◆ To do ◆
Exactly the lines from the one containing "rewrite (gather_in_range _ _ false)." to the final line below should be output, and no others.

==*==

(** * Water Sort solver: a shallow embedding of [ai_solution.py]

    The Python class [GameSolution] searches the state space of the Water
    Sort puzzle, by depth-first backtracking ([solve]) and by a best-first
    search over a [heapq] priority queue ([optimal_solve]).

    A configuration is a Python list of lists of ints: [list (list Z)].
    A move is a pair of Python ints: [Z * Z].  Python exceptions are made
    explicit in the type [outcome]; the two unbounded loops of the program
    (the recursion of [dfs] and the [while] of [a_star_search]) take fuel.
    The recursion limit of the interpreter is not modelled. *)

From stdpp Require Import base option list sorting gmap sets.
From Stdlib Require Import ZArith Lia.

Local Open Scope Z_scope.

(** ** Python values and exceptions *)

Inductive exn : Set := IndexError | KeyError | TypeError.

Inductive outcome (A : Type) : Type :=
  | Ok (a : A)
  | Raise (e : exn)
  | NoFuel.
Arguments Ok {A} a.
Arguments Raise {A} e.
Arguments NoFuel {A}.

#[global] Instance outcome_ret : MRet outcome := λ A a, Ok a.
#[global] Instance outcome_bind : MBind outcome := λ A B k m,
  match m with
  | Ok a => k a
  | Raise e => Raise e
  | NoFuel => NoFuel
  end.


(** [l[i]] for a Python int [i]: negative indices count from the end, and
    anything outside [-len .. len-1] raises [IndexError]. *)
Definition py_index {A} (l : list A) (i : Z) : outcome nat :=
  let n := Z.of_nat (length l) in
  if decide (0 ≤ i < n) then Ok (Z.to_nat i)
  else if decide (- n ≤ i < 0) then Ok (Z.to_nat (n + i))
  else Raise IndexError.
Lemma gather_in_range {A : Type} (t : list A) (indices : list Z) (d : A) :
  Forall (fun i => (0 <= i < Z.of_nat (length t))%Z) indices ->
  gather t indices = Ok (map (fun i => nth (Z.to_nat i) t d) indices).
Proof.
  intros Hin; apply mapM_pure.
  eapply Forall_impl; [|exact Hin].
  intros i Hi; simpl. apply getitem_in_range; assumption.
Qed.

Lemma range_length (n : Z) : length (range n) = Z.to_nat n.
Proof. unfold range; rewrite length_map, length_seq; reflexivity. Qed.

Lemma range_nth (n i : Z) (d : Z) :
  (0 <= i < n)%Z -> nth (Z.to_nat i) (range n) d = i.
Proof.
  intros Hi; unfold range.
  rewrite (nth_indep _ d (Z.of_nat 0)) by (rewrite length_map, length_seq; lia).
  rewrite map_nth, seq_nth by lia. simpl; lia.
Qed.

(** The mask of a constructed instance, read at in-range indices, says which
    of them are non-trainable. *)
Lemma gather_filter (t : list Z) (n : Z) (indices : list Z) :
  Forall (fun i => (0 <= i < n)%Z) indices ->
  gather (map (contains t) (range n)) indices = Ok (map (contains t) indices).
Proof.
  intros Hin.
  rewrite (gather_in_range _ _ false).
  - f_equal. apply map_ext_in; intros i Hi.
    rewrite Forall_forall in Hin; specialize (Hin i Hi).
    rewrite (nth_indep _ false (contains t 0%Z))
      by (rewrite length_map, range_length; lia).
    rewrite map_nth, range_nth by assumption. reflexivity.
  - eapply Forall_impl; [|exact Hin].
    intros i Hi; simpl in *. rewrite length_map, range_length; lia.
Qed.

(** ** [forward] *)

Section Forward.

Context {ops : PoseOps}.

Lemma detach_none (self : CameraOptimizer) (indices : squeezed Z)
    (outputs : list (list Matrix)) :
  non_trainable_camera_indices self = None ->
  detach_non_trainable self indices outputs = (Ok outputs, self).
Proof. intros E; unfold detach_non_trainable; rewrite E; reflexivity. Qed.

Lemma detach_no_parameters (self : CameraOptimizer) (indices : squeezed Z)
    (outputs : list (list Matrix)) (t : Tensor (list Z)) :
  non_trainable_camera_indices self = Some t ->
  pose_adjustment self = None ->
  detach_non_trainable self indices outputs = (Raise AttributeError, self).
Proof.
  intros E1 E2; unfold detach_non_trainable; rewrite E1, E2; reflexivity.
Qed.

==*==

◆ Task answer ◆
  rewrite (gather_in_range _ _ false).
  - f_equal. apply map_ext_in; intros i Hi.
    rewrite Forall_forall in Hin; specialize (Hin i Hi).
    rewrite (nth_indep _ false (contains t 0%Z))
      by (rewrite length_map, range_length; lia).
    rewrite map_nth, range_nth by assumption. reflexivity.
  - eapply Forall_impl; [|exact Hin].
    intros i Hi; simpl in *. rewrite length_map, range_length; lia.
Qed.

(** ** [forward] *)

Section Forward.

Context {ops : PoseOps}.

Lemma detach_none (self : CameraOptimizer) (indices : squeezed Z)
    (outputs : list (list Matrix)) :
  non_trainable_camera_indices self = None ->
  detach_non_trainable self indices outputs = (Ok outputs, self).
Proof. intros E; unfold detach_non_trainable; rewrite E; reflexivity. Qed.

Lemma detach_no_parameters (self : CameraOptimizer) (indices : squeezed Z)
    (outputs : list (list Matrix)) (t : Tensor (list Z)) :
  non_trainable_camera_indices self = Some t ->
  pose_adjustment self = None ->
  detach_non_trainable self indices outputs = (Raise AttributeError, self).
Proof.
  intros E1 E2; unfold detach_non_trainable; rewrite E1, E2; reflexivity.
Qed.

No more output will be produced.